The first Chinese Emperor said (as I understand from translations), “Slavery is only as Evil as the Master; slavery IS human experience in this Universe.” I think we should elect a Chinese-American President next term, preferably female …if the White House wants to remain “in the loop,” so to speak. How many Chinese-Americans are willing to uproot generations of sacrifice and spilled blood and leave US boarders if the Bush Administration disrespects China as the Universal House of Justice and United Nations and how many other organizations allow Bush to persecute Middle Eastern peoples till the very last instant of his term of office? Quite a few from this area have slaves and indentured servants in their family histories; I think they have a very good understanding of the costs of freedom.
Everyone in Washington DC must be having nightmares by now; President Hu will recognize a US government; he’s still going to deal directly with the most important individuals to his goals and interests as best suits the higher purpose and what will serve humanity as a species. The politicians will need to find someone willing to work like a team with other world leaders or they will follow China’s example and ignore him and thwart his plans by seducing US citizens and undermining the entire government’s authority altogether. How many generations would it take to have Socialist president in the White House, I wonder, since Washington State will benefit directly from trade with the Pacific Rim Nations in a very real way first? Do you think President Hu is unfamiliar with poverty stricken areas of a nation’s population; he knows about government corruption and many different kinds of poverty too. Yes, I trust President Hu to see an opportunity to make trade agreements with Native American Nations individually from those he makes with other nations and his first step is repairing his spiritual relationship with his own blood-related peoples where ever they may live on the globe now. I believe President Hu sees “blood-related” as those having Chinese and Asian genetic code markers and he’s obviously pleased with Mr. Gates’ steadfastness as an influential world leader himself. I know that I have nothing whatever to do with anything any kind of leader might do, yet I fantasize that one of my enthusiastic emails or perhaps a strange word of mouth somehow inspired exactly the correct chain of events to tip the scales back in Humanity’s favor.

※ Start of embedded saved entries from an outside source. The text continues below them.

(** The loop returns whenever the text of every button it meets is plain. *)
Lemma forEach_plain entries w :
  NoDup entries.*1 ->
  (forall e b, e ∈ entries -> elems w !! ("btn-" +:+ e.1) = Some b ->
     plain_text (trim (textContents (content b))) = true) ->
  is_Some (forEach entries w).
Proof.
  revert w. induction entries as [|e entries IH]; intros w ND P; simpl;
    [by eexists|].
  apply NoDup_cons in ND as [Hnot ND].
  assert (exists w1, applyIcon w e = Some w1) as [w1 A].
  { unfold applyIcon, getElementById, iconMarkup.
    destruct (elems w !! ("btn-" +:+ e.1)) as [b|] eqn:Eb; [|by eexists].
    rewrite (P e b) by (done || by left). by eexists. }
  rewrite A. apply IH; [done|]. intros e' b He' Eb.
  destruct (applyIcon_Some w e w1 A) as [E1 _].
  assert ("btn-" +:+ e'.1 <> "btn-" +:+ e.1) as Hne.
  { intros Heq%btn_id_inj. apply Hnot. rewrite <- Heq.
    by apply list_elem_of_fmap_2. }
  apply (P e' b); [by right|]. rewrite <- Eb, E1.
  destruct (elems w !! ("btn-" +:+ e.1)); [|done].
  by rewrite lookup_insert_ne.
Qed.

End icon_facts.

(** C4, as stated, fails: on the sample page the second call of
    [applyIcons] leaves exactly what the first call left, and the button
    still holds one icon.  The second call reads the text of the button,
    to which the icon contributes nothing, and writes the same content. *)
Lemma applyIcons_second_call_same :
  (content <$> getElementById "btn-play" iconsWorld)
  = Some [Span "button-icon" [SvgIcon "play"]; Text " Play"]
  /\ applyIcons demoWorld = Some iconsWorld
  /\ applyIcons iconsWorld = Some iconsWorld
  /\ (icon_counts <$> (content <$> getElementById "btn-play" iconsWorld))
     = Some 1.
Proof. vm_compute. repeat split. Qed.

(** C4, amended. [applyIcons] is idempotent wherever it returns (the text of
    the buttons is plain): a second call leaves the page as the first call
    left it.  After the first call every button [btn-<name>] of the registry
    holds one icon followed by a space and the trimmed text it had. *)
Theorem applyIcons_idempotent (w w1 : World) :
  applyIcons w = Some w1 ->
  applyIcons w1 = Some w1
  /\ (forall e b, e ∈ svgIcons ->
        getElementById ("btn-" +:+ e.1) w = Some b ->
        getElementById ("btn-" +:+ e.1) w1 = Some (iconized e.2 b)
        /\ content (iconized e.2 b)
           = [Span "button-icon" [SvgIcon e.1];
              Text (" " +:+ trim (textContents (content b)))]
        /\ icon_counts (content (iconized e.2 b)) = 1).
Proof.
  intros F. split.
  - apply (forEach_idempotent svgIcons w w1);
      [apply svgIcons_NoDup | apply svgIcons_no_text | done].
  - intros e b He Eb.
    destruct (forEach_lookup svgIcons w w1 svgIcons_NoDup F) as [_ Hin].
    destruct (Hin e He) as [L _]. unfold getElementById in *.
    rewrite L, Eb. split; [done|].
    unfold svgIcons in He. apply list_elem_of_fmap in He as (k & -> & _).
    done.
Qed.

Lemma applyIcons_idempotent_witness :
  applyIcons iconsWorld = Some iconsWorld
  /\ (forall e b, e ∈ svgIcons ->
        getElementById ("btn-" +:+ e.1) demoWorld = Some b ->
        getElementById ("btn-" +:+ e.1) iconsWorld = Some (iconized e.2 b)
        /\ content (iconized e.2 b)
           = [Span "button-icon" [SvgIcon e.1];
              Text (" " +:+ trim (textContents (content b)))]
        /\ icon_counts (content (iconized e.2 b)) = 1).
Proof.
  apply (applyIcons_idempotent demoWorld iconsWorld).
  vm_compute. reflexivity.
Defined.

(** [applyIcons] returns on every page whose buttons hold plain text. *)
Lemma applyIcons_returns (w : World) :
  (forall e b, e ∈ svgIcons ->
     getElementById ("btn-" +:+ e.1) w = Some b ->
     plain_text (trim (textContents (content b))) = true) ->
  is_Some (applyIcons w).
Proof. apply forEach_plain, svgIcons_NoDup. Qed.

(** * Further properties of the script *)

(** ** Searching again, and clearing *)

Section search_more.
Implicit Types (w : World) (ns : gmap Id Node) (es : gmap Id Edge)
  (query : string) (n : Node).

Lemma with_color_texts (c : jscolor) n n' :
  label n = label n' -> title n = title n' ->
  with_color c n = with_color c n'.
Proof. intros L T. simpl. by rewrite L, T. Qed.

Lemma search_filter_texts query n n' :
  label n = label n' -> title n = title n' ->
  search_filter query n = search_filter query n'.
Proof. intros L T. unfold search_filter. by rewrite L, T. Qed.

Lemma searchNodes_absent query w : nodes w = None -> searchNodes query w = w.
Proof. intros E. unfold searchNodes. by rewrite E. Qed.
Lemma open_plain_headers m u a usr pw x :
  (exec (open m u a usr pw) x).(plain_headers) = true.
Proof.
  pose proof (abort_plain_headers x) as A.
  pose proof (abort_spec x) as H. cbn zeta in H. destruct H as [H _].
  unfold exec, result, open in *. rewrite !bind_run.
  destruct (abort x) as [r xa]; cbn [fst snd] in *. subst r.
  unfold_monad. destruct (isAllowedHttpMethod m); cbn.
  - rewrite setState_run.
    destruct xa as [rq rp st dh h sf ef rs rt rx stt sx tr ph]; cbn in *.
    repeat match goal with |- context [if ?b then _ else _] => destruct b end; exact A.
  - destruct xa; cbn in *. exact A.
Qed.

(** X2.  Whatever headers were set before, after [open], accepted or
    refused, [getRequestHeader] knows the two default headers; under a name
    that objects inherit it returns the inherited member, and under every
    other name the empty string. *)
Theorem open_forgets_request_headers
        (x : XHR) (m : JS.value) (u : string) (a usr pw : JS.value) (name : string) :
  result (getRequestHeader name) (exec (open m u a usr pw) x)
  = Return (if String.eqb name "User-Agent" then Value (JS.Str "node-XMLHttpRequest")
            else if String.eqb name "Accept" then Value (JS.Str "*/*")
            else if JS.inherited name then Inherited name
            else Value (JS.Str EmptyString)).
Proof.
  unfold result. rewrite getRequestHeader_run. cbn [fst].
  rewrite open_headers, open_plain_headers. cbn [andb].
  unfold defaultHeaders.
  destruct (String.eqb_spec name "User-Agent") as [->|H1]; [reflexivity|].
  rewrite lookup_insert_ne by congruence.
  destruct (String.eqb_spec name "Accept") as [->|H2]; [reflexivity|].
  rewrite lookup_insert_ne by congruence. now rewrite lookup_empty.
Qed.
Lemma parseLoop_parsed (all : list string) (n : nat) :
  forall args o, (length args <= n)%nat -> (forall x, x ∈ args -> x ∈ all) ->
    parsed all o -> parsed all (Cli.parseLoop args o).
Proof.
  induction n as [|n IH]; intros args o Hlen Hsub Ho.
  { destruct args; [exact Ho | cbn in Hlen; lia]. }
  destruct args as [|arg rest]; [exact Ho|].
  assert (Harg : arg ∈ all) by (apply Hsub; left).
  assert (Hrest : forall x, x ∈ rest -> x ∈ all) by (intros x Hx; apply Hsub; right; exact Hx).
  assert (Hn : (length rest <= n)%nat) by (cbn in Hlen; lia).
  destruct Ho as (Hf & Hm & Hi & Hh & Ht & Ho & Hw).
  assert (Hsame : parsed all o) by (repeat split; auto; apply Hi; assumption).
  cbn [Cli.parseLoop].
  destruct (Cli.isCase "--timestamps" "-t" arg) eqn:C1.
  { apply IH; [exact Hn | exact Hrest|].
    apply isCase_true in C1. unfold parsed. cbn.
    repeat split; auto; try (apply Hi; assumption).
    destruct C1 as [<- | <-]; auto. }
  destruct (Cli.isCase "--format" "-f" arg) eqn:C2.
  { destruct rest as [|v rest'].
    - unfold parsed. cbn. repeat split; auto; try (apply Hi; assumption).
    - apply IH; [cbn in Hn; lia | intros x Hx; apply Hrest; right; exact Hx|].
      unfold parsed. cbn [Cli.setOutputFormat Cli.outputFormat Cli.whisperModel
        Cli.inputFile Cli.help Cli.includeTimestamps Cli.outputFile Cli.whisperPath].
      repeat split; auto; try (apply Hi; assumption).
      apply orElse_nonempty. discriminate. }
  destruct (Cli.isCase "--model" "-m" arg) eqn:C3.
  { destruct rest as [|v rest'].
    - unfold parsed. cbn. repeat split; auto; try (apply Hi; assumption).
    - apply IH; [cbn in Hn; lia | intros x Hx; apply Hrest; right; exact Hx|].
      unfold parsed. cbn [Cli.setWhisperModel Cli.outputFormat Cli.whisperModel
        Cli.inputFile Cli.help Cli.includeTimestamps Cli.outputFile Cli.whisperPath].
      repeat split; auto; try (apply Hi; assumption).
      apply orElse_nonempty. discriminate. }
  destruct (Cli.isCase "--whisper-path" "-w" arg) eqn:C4.
  { destruct rest as [|v rest'].
    - unfold parsed. cbn. repeat split; auto; try (apply Hi; assumption). discriminate.
    - apply IH; [cbn in Hn; lia | intros x Hx; apply Hrest; right; exact Hx|].
      unfold parsed. cbn. repeat split; auto; try (apply Hi; assumption).
      intros v' [= <-]. apply Hrest. left. }
  destruct (Cli.isCase "--output" "-o" arg) eqn:C5.
  { destruct rest as [|v rest'].
    - unfold parsed. cbn. repeat split; auto; try (apply Hi; assumption). discriminate.
    - apply IH; [cbn in Hn; lia | intros x Hx; apply Hrest; right; exact Hx|].
      unfold parsed. cbn. repeat split; auto; try (apply Hi; assumption).
      intros v' [= <-]. apply Hrest. left. }
  destruct (Cli.isCase "--help" "-h" arg) eqn:C6.
  { apply IH; [exact Hn | exact Hrest|].
    apply isCase_true in C6. unfold parsed. cbn.
    repeat split; auto; try (apply Hi; assumption).
    destruct C6 as [<- | <-]; auto. }
  apply IH; [exact Hn | exact Hrest|].
  destruct (negb (truthy (Cli.inputFile o)) && negb (String.prefix "-" arg)) eqn:Hcond;
    [|exact Hsame].
  apply andb_true_iff in Hcond as [_ Hdash]. apply negb_true_iff in Hdash.
  unfold parsed. cbn. repeat split; auto; injection H as <-; assumption.
Qed.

In December, I sent an ecard to Ellen DeGeneres at her public email address through her site from Care2.com showing girls in party dresses and a link to a news story announcing China’s Lunar aspirations. I sent a respectful email to the makers of a Chinese manufactured menopause remedy to let them know (if they were interested at all) that I noticed unexpected changes in my cycles and other females in my environment and I was likely imagining things, however, I appreciated how very well their products worked for me when nothing else did. I accidentally mildly offended one of the Chinese business leaders in my community because I happened to be the one to tell her that China plans to go to the Moon by the year 2017 and that they had people in space October 05 while she reads two Chinese and one Chinese-American newspaper every day and she’d heard of no such thing. I can imagine she inquired through her own sources after I purchased the menopause medications she recommended and that if the President or even the Emperor of China needed inspiration from God it wouldn’t need to come from my lips directly at all; I could just put my enthusiasm into the Universe and thank God I’m not nearly His only Tool. I think the Bush Administration is more replaced than it realizes. The earth is moving right along whether the citizens of this country control their government or not; don't mind me, I just report what I see.